This post proposes a method of characterising the “Capacity Credit” of renewable electricity generation methods, covering both the credit of the existing generators, and how the credit will increase with additional generators.
Solar power is a good way to introduce the issues involved, as the “Law of Diminishing Returns” is quite well known for this method of electricity generation. In hot sunny regions (such as South Australia), with peak demand in summer heatwaves, the early solar PV generators are more effective in reducing peak demand than later additions because the early generators push the time of peak demand towards dusk. Thus, capacity credit for solar PV cannot be represented by a single number, it requires two numbers:
- The credit for the existing generators
- The rate of increase of credit with additional generators
Many specifications of capacity credit are somewhat misleading as they usually give a single number, expressed as a percentage of nameplate capacity, leaving some readers to assume (incorrectly) that this percentage applies to future additions.
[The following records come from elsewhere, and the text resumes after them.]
Lemma render_ptrs_writes m o d s' :
  render_ptrs (State m o d) = Done (tt, s') →
  ∃ lines, writes_only render_ptrs m d lines.
Proof.
  unfold render_ptrs, writes_only. run.
  destruct (decide (_drawing_ptrs d = [])) as [Hd|Hd].
  - intros _. exists [blank_line; empty_ptrs_message]. intros o'.
    cbn. by rewrite <-app_assoc.
  - cbn. intros Hrun.
    destruct (for_each_writes _ render_ptr_writes _ _ _ _ _ Hrun) as [lines Hl].
    exists (blank_line :: ptrs_header (length (_drawing_ptrs d)) :: lines).
    intros o'. rewrite Hl. by rewrite <-!app_assoc.
Qed.

Lemma render_u_ptrs_writes m o d s' :
  render_u_ptrs (State m o d) = Done (tt, s') →
  ∃ lines, writes_only render_u_ptrs m d lines.
Proof.
  unfold render_u_ptrs, writes_only. run. intros Hrun.
  destruct (for_each_writes _ arrow_render_writes _ _ _ _ _ Hrun) as [lines Hl].
  exists (blank_line :: u_ptrs_header (length (_drawing_u_ptrs d)) :: lines).
  intros o'. rewrite Hl. by rewrite <-!app_assoc.
Qed.

(** Running a writer twice writes the same lines twice and changes nothing
    else. *)
Lemma writes_only_twice c m d lines s s' :
  writes_only c m d lines → mem s = m → this s = d →
  exec c s = Done s' →
  same_store s s' ∧ cout s' = cout s ++ lines ∧
  exec c s' = Done (State m (cout s' ++ lines) d).
Proof.
  intros Hw <- <-. destruct s as [m o d]; cbn in *.
  unfold exec. rewrite !Hw. intros [= <-]; cbn. by rewrite Hw.
Qed.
Solar PV is difficult to quantify as it tends to be installed on domestic rooftops and is not metered by the transmission operator, hence this post will focus on wind power, using South Australian data from AEMO archives.
The following figure shows the daily peak demand (red curve) in South Australia for summer 2015/16, together with the daily peak demand (black curve) on non-wind sources of electricity:
The data shown above provides some samples of the random distribution of the reduction, due to existing (in 2015/16) wind power, in peak demand on conventional sources of electricity. Further work is required to deal with the problem of demand modulation due to weekends and holidays, before a number can be produced for existing wind power capacity credit in South Australia, but the figure above provides a ball-park estimate.
The following figure shows the daily peak demand on non-wind sources (black curve, repeated from above), together with the same quantity but with 50% more wind power (purple curve):
The most striking feature of the data shown in the figure above is the close similarity of the two curves, except at the minima, which are the windy days. To a good first approximation future wind farms in South Australia will not give any more reduction in peak demand on non-wind sources.
The existing wind power capacity in South Australia is sufficient to push the times of peak demand on non-wind sources to deep wind lulls, except on very windy days, which tend not to be very hot (high demand) days. Many of these deep wind lulls are in the late afternoon or early evening, so additional solar PV will have little impact.
In assessing the amount of conventional generation required to meet future peak demands the focus must be on the limited capacity credit of additional renewable generation, as well as on that of the existing generators.